That's right. As an ambassador here in Chile, the first question i receive asking for hosts is the bandwidth a probe takes. This will be a major concern and it'll mean to review all the probes installed, and I think it'll be a showstopper for future ones. Hugo
Dear All, I'd like to provide some background information mostly about bandwidth usage that can help this discussion. For RIPE Atlas anchors, we're always asking the host to be prepared for traffic up to 10Mb/sec. However, in reality we're very far from using this much at the moment: anchors that are involved in DNSMON measurements use about 256kb/sec, whereas anchors that don't do DNSMON measurements use about 50kb/sec. About probes: a v4 only probe uses ~4kb/sec, a v4+v6 probe uses ~7kb/sec. See also: https://atlas.ripe.net/about/faq/#how-much-bandwidth-will-the-probe-consume All of these numbers are on average, based on checking some random anchors/probes. Surely there are probes that use more (or less) average bandwidth than the numbers I mentioned. The HTTP service provided by the anchors limits the response size to about 4KB, so even with all the overhead it fits in a few TCP packets, which is practically in the same ballpark as the other measurements we already allow (or even less, if one thinks about traceroutes...) We'll also enforce the usual limits like maximum number of probes per measurement and minimum measurement frequency. Regards, Robert On 2015-01-07 21:34, Bryan Socha wrote:
I love the idea but unless you can profile what available capacity the probe/anchor has I don't think the resulting measurements will be useable. There is no way to know your http request was slow because someone with the end point is a hard core torrent user maxing their location out. Also valid for the areas where you have a hard limit and minimal extra bandwidth. ping/traceroute while not always a good test does squeeze through with minimal variance in result when the site bandwidth is congested.

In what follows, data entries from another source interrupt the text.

(** C9: with [p = +inf] the engine takes the generic branch: neither
    [p == 1.0f] nor [p == 2.0f] holds, and [ComputeAndSave] returns the sum
    of [exp (ln (|d| + 1e-20) * inf)] over the staged elements without
    failing.  On finite rows that sum is 0, [+inf] or NaN, hence never a
    positive Chebyshev distance.  The reference [cpu_pair] takes its
    [is_inf] branch, the running maximum of the absolute differences.  For
    the rows [0,0,0,0,0,0,0,0] and [3,4,0,0,0,0,0,0] the engine yields
    [+inf] and the reference 4. *)
Theorem infinite_p_not_chebyshev td rowI rowJ a b :
  p td = PInf ->
  Vec.take (tileLength td) rowI = map Fin a ->
  Vec.take (tileLength td) rowJ = map Fin b ->
  (F.eqb (p td) F.one = false /\ F.eqb (p td) F.two = false) /\
  pair_value td rowI rowJ =
    Vec.ReduceSum
      (Vec.Exp (Vec.Muls (Vec.Ln (Vec.Adds (staged_diffs td rowI rowJ) F.epsf
                                           (tileLength td))
                                 (tileLength td)) (p td) (tileLength td))
               (tileLength td)) (tileLength td) /\
  (forall xGm i j rowJ',
     CopyRow xGm td j = Ok rowJ' ->
     ComputeAndSave xGm td rowI i j = Ok (outIdx (n td) i j, pair_value td rowI rowJ')) /\
  (pair_value td rowI rowJ = Fin 0 \/ pair_value td rowI rowJ = PInf \/
   pair_value td rowI rowJ = NaN) /\
  (0 < Spec.chebyshev a b -> pair_value td rowI rowJ <> Fin (Spec.chebyshev a b)) /\
  (forall pow x mm i j,
     cpu_pair pow x mm PInf i j = cpu_max x mm i j (zrange 0 mm) F.zero) /\
  (forall pow,
     cpu_pair pow (map Fin [0; 0; 0; 0; 0; 0; 0; 0; 3; 4; 0; 0; 0; 0; 0; 0]) 8 PInf 0 1
     = Ok (Fin 4)) /\
  Spec.chebyshev [0; 0; 0; 0; 0; 0; 0; 0] [3; 4; 0; 0; 0; 0; 0; 0] = 4 /\
  pair_value (mkKernelTiling 2 8 PInf 8 1 1)
    (map Fin [0; 0; 0; 0; 0; 0; 0; 0]) (map Fin [3; 4; 0; 0; 0; 0; 0; 0]) = PInf.
Proof.
  intros Ep Ea Eb.
  assert (V : pair_value td rowI rowJ = Fin 0 \/ pair_value td rowI rowJ = PInf \/
              pair_value td rowI rowJ = NaN).
  { rewrite (pair_value_inf td rowI rowJ Ep).
    rewrite (staged_diffs_Fin td rowI rowJ a b Ea Eb).
    apply inf_sum, diffs_nonneg. }
  split; [rewrite Ep; split; reflexivity|].
  split.
  { unfold pair_value. rewrite Ep. cbn [F.eqb F.one F.two].
    unfold staged_diffs, Vec.Sub, Vec.Abs. rewrite take_zipWith. reflexivity. }
  split.
  { intros xGm i j rowJ' E. unfold ComputeAndSave. rewrite E. reflexivity. }
  split; [exact V|].
  split.
  { intros Hc. destruct V as [-> | [-> | ->]]; try discriminate.
    intros [= E]. lra. }
  split.
  { intros pow x mm i j. reflexivity. }
  split.
  { intros pow. unfold cpu_pair. cbn [F.isinf].
    change (zrange 0 8) with [0; 1; 2; 3; 4; 5; 6; 7]%Z. unfold F.zero.
    repeat (erewrite cpu_max_step by reflexivity).
    cbn [cpu_max]. do 2 f_equal.
    replace (0 - 0) with 0 by lra. rewrite Rabs_R0, !Rabs_0_sub by lra.
    rewrite (Rmax_right 0 3) by lra. rewrite (Rmax_right 3 4) by lra.
    rewrite !(Rmax_left 4 0) by lra. reflexivity. }
  split.
  { unfold Spec.chebyshev. cbn [Spec.diffs fold_right].
    replace (0 - 0) with 0 by lra. rewrite Rabs_R0, !Rabs_0_sub by lra.
    rewrite !(Rmax_left 0 0) by lra.
    rewrite (Rmax_left 4 0) by lra. rewrite (Rmax_right 3 4) by lra. reflexivity. }
  rewrite pair_value_inf by reflexivity.
  rewrite (staged_diffs_Fin _ _ _ [0; 0; 0; 0; 0; 0; 0; 0] [3; 4; 0; 0; 0; 0; 0; 0])
    by reflexivity.
  cbn [Spec.diffs map fold_right].
  replace (0 - 0) with 0 by lra. rewrite Rabs_R0, !Rabs_0_sub by lra.
  pose proof eps_pos as He.
  assert (Hsmall : F.eps < 1).
  { unfold F.eps. rewrite <- Rinv_1. apply Rinv_lt_contravar; lra. }
  assert (E0 : F.exp (F.mul (F.ln (F.add (Fin 0) F.epsf)) PInf) = Fin 0).
  { unfold F.epsf. cbn [F.add F.ln]. rewrite sgn_pos by lra. cbn [F.mul].
    rewrite sgn_neg; [reflexivity|].
    assert (L : ln (0 + F.eps) < ln 1) by (apply ln_increasing; lra).
    rewrite ln_1 in L. exact L. }
  assert (Ebig : forall d, 1 <= d -> F.exp (F.mul (F.ln (F.add (Fin d) F.epsf)) PInf) = PInf).
  { intros d Hd. unfold F.epsf. cbn [F.add F.ln]. rewrite sgn_pos by lra. cbn [F.mul].
    rewrite sgn_pos; [reflexivity|].
    assert (L : ln 1 < ln (d + F.eps)) by (apply ln_increasing; lra).
    rewrite ln_1 in L. exact L. }
  rewrite E0, !Ebig by lra. reflexivity.
Qed.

also as an anchor host, can I limit the max bps because some locations is not low cost if everyone decides to http test some speedtest file. Our singapore anchor for example would cost more per month then we spent on the hardware to host an anchor in the first place. I suspect the probe/anchor hosts in other areas like africa, australia, new zealand, and south america would get even larger monthly bills.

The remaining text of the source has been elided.